Nourish your heart with Comedycine

Zizinga (left) in action.

What you need to know:

For the week’s dose of comedy, Veronica Namanda was director. Fun Factory under which the creative minds are unified is on stage every Thursdays at National Theatre, at 8pm.

You might have a meal at a fine restaurant or at home but it is not only your mouth that needs feeding. Your heart too, needs some nourishment and humour is what the doctors recommend.

The creative minds at Fun Factory capitalised on the notion to dub their weekly dose of humour Comedycine. The stage doctors are as wacky as can be, treating revellers to comedy that reduces them to baby giggles and teenage laughter.

The humour is delivered in jokes packaged in skits that weave tickling diction fused with hyperbole. Dickson Zizinga is a loose guy. He has impregnated his ‘side dish’. He is not picking her calls since she broke the news to him that she’s pregnant. She shows up at his home at a very early morning hour.

On seeing her, he grows restless, pacing up and down as he threatens her to leave immediately. She stands her grounds and won’t leave. More so, she would like to see his wife, her ‘co-wife’ and break the news to her. The way it plays out when the three are on stage is zany.

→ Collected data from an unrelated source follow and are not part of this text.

Lemma matching_plain_query (limit offset : number) (q : string)
  (d : Sqlite.Database) :
  truthy q = true -> all_plain q = true ->
  matching (MessageFilters.mk limit offset None None (Some q)) d
  = filter (text_contains q) (Sqlite.messages d).
Proof.
  intros Ht Hq. unfold matching, clauses, where_.
  cbn [MessageFilters.from MessageFilters.since MessageFilters.q].
  rewrite Ht. cbn [app fold_left].
  apply filter_ext. intros r. unfold text_contains.
  destruct (Sqlite.Row.text r) as [t|]; cbn [option_map]; [|reflexivity].
  rewrite (like_plain_query q t Hq).
  destruct (contains_ci t q); reflexivity.
Qed.

(** C6, at [q = "h_llo"] and at [q = "%"] on the three stored rows: the
    message "Hello" is returned for "h_llo" and both messages with a text are
    returned for "%", although no text contains "h_llo" or "%" as a
    substring. The plain query "hello" returns the message "Hello" alone. *)
Theorem like_wildcards_in_q :
  fst (listMessages (MessageFilters.mk (of_Z 50) (of_Z 0) None None (Some "h_llo"))
                    tie_world)
  = Return (mkListResult
      [StoredMessage.mk "m1" "+100" "+300" "2025-01-15T10:00:01Z" (Some "Hello") "c2"]
      1)
  /\ contains_ci "Hello" "h_llo" = false
  /\ fst (listMessages (MessageFilters.mk (of_Z 50) (of_Z 0) None None (Some "%"))
                       tie_world)
     = Return (mkListResult
         [StoredMessage.mk "m0" "+100" "+300" "2025-01-15T10:00:00Z" (Some "bye") "c3";
          StoredMessage.mk "m1" "+100" "+300" "2025-01-15T10:00:01Z" (Some "Hello") "c2"]
         2)
  /\ contains_ci "bye" "%" = false
  /\ contains_ci "Hello" "%" = false
  /\ fst (listMessages (MessageFilters.mk (of_Z 50) (of_Z 0) None None (Some "hello"))
                       tie_world)
     = Return (mkListResult
         [StoredMessage.mk "m1" "+100" "+300" "2025-01-15T10:00:01Z" (Some "Hello") "c2"]
         1).
Proof. vm_compute. repeat split; reflexivity. Qed.

(** ** Signature verification *)

Lemma code_inj (a b : ascii) : code a = code b -> a = b.
Proof.
  unfold code. intros H. apply N2Z.inj in H.
  rewrite <- (ascii_N_embedding a), <- (ascii_N_embedding b), H. reflexivity.
Qed.

Lemma mismatch_loop_zero (a : string) :
  forall b acc,
    String.length a = String.length b ->
    (Security.mismatch_loop a b acc = 0%Z <-> acc = 0%Z /\ a = b).
Proof.
  induction a as [|x a IH]; intros [|y b] acc Hlen; try discriminate.
  - cbn. split; [intros H; split; [exact H | reflexivity] | intros [H _]; exact H].
  - cbn [Security.mismatch_loop]. injection Hlen as Hlen.
    rewrite (IH b _ Hlen), Z.lor_eq_0_iff, Z.lxor_eq_0_iff. split.
    + intros [[H1 H2] H3]. apply code_inj in H2. subst. split; reflexivity.
    + intros [H1 H2]. injection H2 as -> ->. repeat split; assumption.
Qed.

Lemma timingSafeEqualHex_true (a b : string) :
  Security.timingSafeEqualHex a b = true <-> a = b.
Proof.
  unfold Security.timingSafeEqualHex.
  destruct (Nat.eqb_spec (String.length a) (String.length b)) as [E|E]; cbn [negb].
  - rewrite Z.eqb_eq, (mismatch_loop_zero a b 0%Z E). split.
    + intros [_ H]. exact H.
    + intros H. split; [reflexivity | exact H].
  - split; [discriminate|]. intros ->. contradiction.
Qed.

Then there is the drunken trio of Richard Tuwangye, Frobisha Lwanga and Simon Base Kalema who, in their drunken stupor, insist they are ‘sweet 16. None of them can stand on their two legs and their speech is daffy. Their costume is laughable; over-sized coats and calabash wound around their necks.

Fans have to reach in their pockets for handkerchiefs to wipe their eyes of tears from laughing as they take in the jokes relayed by the seasoned comedians. It can’t get any sillier. Lwanga and Kalema have gone to Central Police Station to pick Tuwangye, and while they uncoordinatedly negotiate his release, they beg for a ‘refill’, in the presence of a police of a police officer- played by Hannington Bugingo.

Tuwangye was taken to police by a bar lady for non-payment of his bill. Justice is not served as the police officer asks her if she is single. He is lewd and is out to use his position to take advantage of the fleshy, attractive bar woman.

For the week’s dose of comedy, Veronica Namanda was director. Fun Factory under which the creative minds are unified is on stage every Thursdays at National Theatre, at 8pm.